Miser sur les Ressources humaines

Cette croissance forte depuis vingt ans a cependant toujours été accompagnée de l’ambition de préserver la réactivité et la proximité permises au sein d’une entreprise qui reste de la taille d’une PME. Encore aujourd’hui, Alain Datin tient à pouvoir se rendre disponible directement auprès de ses collaborateurs pour les sujets les plus importants, afin que des décisions puissent continuer à être prises rapidement.

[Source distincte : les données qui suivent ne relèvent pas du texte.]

Lemma built_fields : dt_name dt = t_Name td /\ dt_cols dt = cols /\ dt_def dt = td.
Proof. pose proof built as E. unfold buildDrainTable in E. apply bind_Ok in E as (pk & _ & [= <-]). done. Qed.
Lemma updateSQL_text ords : updateSQL dt (set_text ords) = Ok (update_text dt ords).
Proof.
  destruct built_fields as (_ & Ec & _). pose proof built as E. unfold buildDrainTable in E. apply bind_Ok in E as (pk & Ei & E).
  assert (Ep : dt_pkOrd dt = pk_column cols 0 0) by (by injection E as <-). rewrite <- Ep in Ei.
  unfold updateSQL, update_text. rewrite Ec, Ei. cbn [mbind outcome_bind]. apply index_Ok in Ei.
  assert (En : col_name (dt_pkOrd dt) = c_Name pk) by (unfold col_name; by rewrite Ei). by rewrite En.
Qed.
Lemma held_pk r : row_held r -> map valueToArg r !! pkOrd def = Some (SBlob (ubytes (pkof r))).
Proof.
  intros ((Hl & _) & Hf). destruct (lookup_lt_is_Some_2 r (pkOrd def)) as [v E]; [by rewrite Hl|].
  destruct (lookup_lt_is_Some_2 cols (pkOrd def) pk_in) as [c Ec]. destruct (pk_uuid c Ec) as [Hty Hnn].
  assert (Hk : Kind v = KindUUID).
  { apply (validateValue_uuid c); [|done..]. by eapply (Forall2_lookup_lr _ _ _ _ _ _ Hf). }
  change (map valueToArg r) with (valueToArg <$> r). rewrite list_lookup_fmap, E. cbn [fmap option_fmap option_map].
  unfold valueToArg, StoreOk.pkof. by rewrite Hk, E.
Qed.
Lemma set_args_ok ords vals : Forall2 set_valid ords vals ->
  Forall2 (fun o v => exists c, cols !! o = Some c /\ arg_ok c v) ords (map valueToArg vals).
Proof.
  induction 1 as [|o v ords vals (c & Ec & Hc & Hw) Hs IH]; constructor; [|done]. exists c. split; [done|].
  rewrite list.Forall_forall in types. apply (value_arg c v Hw Hc). apply types. by apply list_elem_of_lookup_2 in Ec.
Qed.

En plus d’avoir grandi, D2N s’est fortement rajeuni ces dernières années, en lien avec la pyramide des âges des collaborateurs et des clients. « Nous avons embauché vingt personnes en dix-huit mois ! déclare le dirigeant. Le renouvellement des générations et le recrutement sont deux de nos grands défis. Les enfants d’agriculteurs sont de moins en moins nombreux. Même si nous continuons d’activer le réseau de nos clients pour recruter, nous devons nous réinventer dans le domaine des ressources humaines. Nous élargissons ainsi notre périmètre de recrutement sans toutefois réduire nos exigences en matière de motivation et de formation. Le recrutement nous incite également à évoluer en matière de communication en mettant en avant notre marque employeur. » D2N a d’ailleurs créé récemment un poste de responsable de marketing et communication. Le négoce est aujourd’hui actif sur les réseaux sociaux. La charte graphique de l’entreprise a été entièrement revue. « Nous sommes une entreprise dynamique et nous voulons le faire savoir », insiste la responsable marketing et communication, Élodie Datin.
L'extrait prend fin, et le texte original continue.